Rest: Pivot's Public API

Overview

The Pivot REST API is public and not used by our client apps. It's purpose is direct integration by customers as well as our own use for building Zapier and Power Automate connectors.

The Rest service is responsible for authentication but not authorization. Rest API requests require a Bearer token passed via the Authorization header of each request. This token is an APIKey which is stored in the database and corresponds to a specific Integration.

Once a Rest route has 1) authenticated the API key as corresponding to an active Integration in the Rest service's own database and 2) determined that the schema of the request body is valid, it uses downstream services for data fetching and mutation.

Rest is written in Go. It's a fairly simple HTPP web server, delegating the complexity of data fetching and mutation to the underlying services it calls with gRPC.

API

Authentication

Note that the current implementation of Integrations is specifically for API Keys and Zapier.
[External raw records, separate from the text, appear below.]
(** C9, as stated, fails: the request Polar's [createCheckoutLink] sends
    for a request without seats has no quantity at all. *)
Lemma polar_checkout_carries_no_quantity :
  seats Sample.params = None /\
  variables_configured polar Sample.world /\
  sent_by (createCheckoutLink_of polar Sample.params) Sample.world
  = [ post_json "https://api.polar.sh/v1/checkouts"
        [("Authorization", "Bearer polar_token")]
        (JObj [ ("products", JArr [JStr "prod_1"]);
                ("success_url", JStr "https://example.com/success");
                ("metadata", JObj [("organization_id", JStr "org_1")]) ]) ] /\
  forall r, In r (sent_by (createCheckoutLink_of polar Sample.params) Sample.world) ->
            body_member_names r
            = ["products"; "success_url"; "metadata"; "organization_id"]
            /\ quantity_of polar r = None.
Proof.
  assert (Hsent :
    sent_by (createCheckoutLink_of polar Sample.params) Sample.world
    = [ post_json "https://api.polar.sh/v1/checkouts"
          [("Authorization", "Bearer polar_token")]
          (JObj [ ("products", JArr [JStr "prod_1"]);
                  ("success_url", JStr "https://example.com/success");
                  ("metadata", JObj [("organization_id", JStr "org_1")]) ]) ])
    by (vm_compute; reflexivity).
  split; [reflexivity |]. split.
  - repeat constructor; vm_compute; eexists; reflexivity.
  - split; [exact Hsent |]. rewrite Hsent. intros r [<- | []].
    split; reflexivity.
Qed.

(** Console sends nothing and Custom throws. *)
Lemma console_custom_checkout_send_nothing (w : World) (params : CreateCheckoutLinkParams) :
  sent_by (createCheckoutLink_of console params) w = [] /\
  sent_by (createCheckoutLink_of custom params) w = [] /\
  completion_of (createCheckoutLink_of custom params) w
  = Throw (Error "Custom createCheckoutLink not implemented").
Proof. split_all; reflexivity. Qed.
It isn't intended (yet) to support third-party apps or OAuth scopes. In the future, those capabilities will possibly be added separately from Rest.

Integration Users and API Keys

The Rest service has an entity Integration and the Facebox service has an entity User. They share the same id. When an application user wants to create a new integration, both the Facebox service and the Rest service are involved. When an application user wants to disable an integration, both the Facebox service and Rest service must update their respective entities. The reason for this coupling is to allow the Rest service to own the concepts of API keys and integrations while allowing Facebox to own the underlying user that every integration corresponds to.

API keys are very specific to the Rest service - they aren't used by other services. An API key used in the Authorization header corresponds to an Integration record in the database which has a 1:1 relationship with a User entity in the Facebox service.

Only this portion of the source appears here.